Advancements in cyberthreat intelligence through resource exhaustion attack detection using hybrid deep learning with heuristic search algorithms

Machine Learning


This paper proposes a novel CREA-HDLMOA methodology. Its primary goal is to advance an effective method for DDoS attack detection using advanced optimization algorithms. The methodology involves various processes, such as data normalization, dimensionality reduction, hybrid classification, and parameter selection. Figure 2 represents the workflow of the CREA-HDLMOA model.

Fig. 2
figure 2

Workflow of the CREA-HDLMOA method.

Stage I: data normalization

Initially, the data normalization stage employs LSN for converting input data into a beneficial format. This model is chosen for its simplicity, computational efficiency, and ability to scale input features into a uniform range, typically [0,1], which is crucial for accelerating model convergence during training.

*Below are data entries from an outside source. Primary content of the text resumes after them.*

(** [isUnmarkedTailCall] scans from the next instruction. *)
Definition unmarked_tail_call (i : instr) (Token : Z) (r : reader) : bool :=
  negb (HasTailCallPrefix r) && negb (op_is (Opcode i) CEE_CALLI) && doTailCallOpt &&
  isUnmarkedTail (NextOffset r) Token.

(** A call takes its own operands from the stack, and may return no node. *)
Definition pop_many (n : nat) : R unit := fun r =>
  if (n <=? length (stack r))%nat then inl (set_stack (drop n (stack r)) r, tt)
  else inr StackUnderflow.
Definition push_if (v : option IRNode) : R unit :=
  match v with Some _ => push v | None => rret tt end.

Definition read_call (i : instr) : R unit :=
  gen_ (SetDebugLocation (CurrentOffset i) true) ;!
  let! Token := operand_token i in
  unless_verify_only (
    let! r := get in
    let IsUnmarkedTailCall := unmarked_tail_call i Token r in
    (if IsUnmarkedTailCall then modify set_tail_prefix else rret tt) ;!
    let! r := get in
    let! op := as_enum CallOpcode_all (MappedValue i) in
    let! a := gen_reply (CallOp op Token (ConstraintTypeRef r) mdTokenNil (HasReadOnlyPrefix r)
                           (HasTailCallPrefix r) IsUnmarkedTailCall (CurrentOffset i)) in
    pop_many (r_pops a) ;!
    push_if (r_node a) ;!
    modify (fun r => set_tokens (LoadFtnToken r) mdTokenNil r)).

Definition read_newobj (i : instr) : R unit :=
  let! Token := operand_token i in
  gen_ (ResolveToken Token TOKENKIND_Method) ;!
  unless_verify_only (
    let! r := get in
    let! a := gen_reply (NewObjOp Token (LoadFtnToken r) (CurrentOffset i)) in
    pop_many (r_pops a) ;!
    push_if (r_node a) ;!
    modify (fun r => set_tokens mdTokenNil (LastLoadToken r) r)).

(** [ReaderBase::box] takes the next offset by address and leaves it alone. *)
Definition read_box (i : instr) : R unit :=
  let! Token := operand_token i in
  gen_ (ResolveToken Token TOKENKIND_Box) ;!
  unless_verify_only (
    let! Arg1 := pop in
    gen_ RemoveStackInterference ;!
    gen_ (HandleClassAccess Token) ;!
    let! ResultIR := gen (BoxOp Token Arg1) in
    push ResultIR).

Definition read_castclass (c : Z -> IRNode -> ClientCall) (i : instr) : R unit :=
  let! Token := operand_token i in
  gen_ (ResolveToken Token TOKENKIND_Casting) ;!
  unless_verify_only (
    let! Arg1 := pop in
    gen_ (HandleClassAccess Token) ;!
    gen_ RemoveStackInterference ;!
    let! ResultIR := gen (c Token Arg1) in
    push ResultIR).

Definition read_newarr (i : instr) : R unit :=
  let! Token := operand_token i in
  gen_ (ResolveToken Token TOKENKIND_Newarr) ;!
  unless_verify_only (
    gen_ (HandleClassAccess Token) ;!
    let! Arg1 := pop in
    gen_ RemoveStackInterference ;!
    let! ResultIR := gen (NewArr Token Arg1) in
    push ResultIR).

(** [mkrefany] and [unbox]: the class access check follows the interference
    removal. *)
Definition read_class_access (c : Z -> IRNode -> ClientCall) (i : instr) : R unit :=
  let! Token := operand_token i in
  gen_ (ResolveToken Token TOKENKIND_Class) ;!
  unless_verify_only (
    let! Arg1 := pop in
    gen_ RemoveStackInterference ;!
    gen_ (HandleClassAccess Token) ;!
    let! ResultIR := gen (c Token Arg1) in
    push ResultIR).

Definition read_unbox_any (i : instr) : R unit :=
  let! r := get in
  read_class_access
    (fun Token Arg1 => UnboxAnyOp Token Arg1 (AlignmentPrefix r) (HasVolatilePrefix r)) i.

Definition read_sizeof (i : instr) : R unit :=
  let! Token := operand_token i in
  gen_ (ResolveToken Token TOKENKIND_Class) ;!
  unless_verify_only (let! ResultIR := gen (SizeOf Token) in push ResultIR).

Definition read_refanytype (i : instr) : R unit :=
  unless_verify_only (
    let! Arg1 := pop in
    gen_ RemoveStackInterference ;!
    let! ResultIR := gen (RefAnyType Arg1) in
    push ResultIR).

Definition read_refanyval (i : instr) : R unit :=
  let! Token := operand_token i in
  gen_ (ResolveToken Token TOKENKIND_Class) ;!
  unless_verify_only (
    let! Arg1 := pop in
    gen_ RemoveStackInterference ;!
    let! ResultIR := gen (RefAnyVal Arg1 Token) in
    push ResultIR).

(** ** Memory blocks and objects *)

Definition read_cpblk (i : instr) : R unit :=
  unless_verify_only (
    let! Arg1 := pop in
    let! Arg2 := pop in
    let! Arg3 := pop in
    gen_ RemoveStackInterference ;!
    let! r := get in
    gen_ (CpBlk Arg1 Arg2 Arg3 (AlignmentPrefix r) (HasVolatilePrefix r))).

Definition read_initblk (i : instr) : R unit :=
  unless_verify_only (
    let! Arg1 := pop in
    let! Arg2 := pop in
    let! Arg3 := pop in
    gen_ RemoveStackInterference ;!
    let! r := get in
    gen_ (InitBlk Arg1 Arg2 Arg3 (AlignmentPrefix r) (HasVolatilePrefix r))).

Definition read_cpobj (i : instr) : R unit :=
  let! Token := operand_token i in
  gen_ (ResolveToken Token TOKENKIND_Class) ;!
  unless_verify_only (
    let! Arg1 := pop in
    let! Arg2 := pop in
    gen_ RemoveStackInterference ;!
    let! r := get in
    gen_ (CpObj Token Arg1 Arg2 (AlignmentPrefix r) (HasVolatilePrefix r))).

LSN ensures no feature dominates others due to scale differences, preserving the relative relationships among data points. The model also exhibits efficiency for time-series and DL techniques and does not distort feature distributions. The method also assists in reducing gradient vanishing issues in deep networks by maintaining numerical stability. Compared to more complex normalization techniques, LSN presents minimal overhead, making it ideal for real-time and resource-constrained environments. This makes LSN a perfect choice for pre-processing in DDoS detection tasks.

LSN is an essential pre-processing stage in DDoS attack detection, guaranteeing that networking traffic features are converted to an ordinary scale, usually inside [0,1] or [– 1,1]. This normalization avoids features with large numeric intervals to control those with small choices, resulting in more symmetrical and precise ML methods. During the detection of DDoS, whereas real-time study is essential, normalization improves the efficacy of classifiers by guaranteeing that each feature contributes similarly to the decision-making procedure. It reduces the influence of noise and outliers, making anomaly-based detection models more predictable. Eventually, linear scaling standardization is essential in improving feature representation and enhancing the complete detection precision of DDoS attacks.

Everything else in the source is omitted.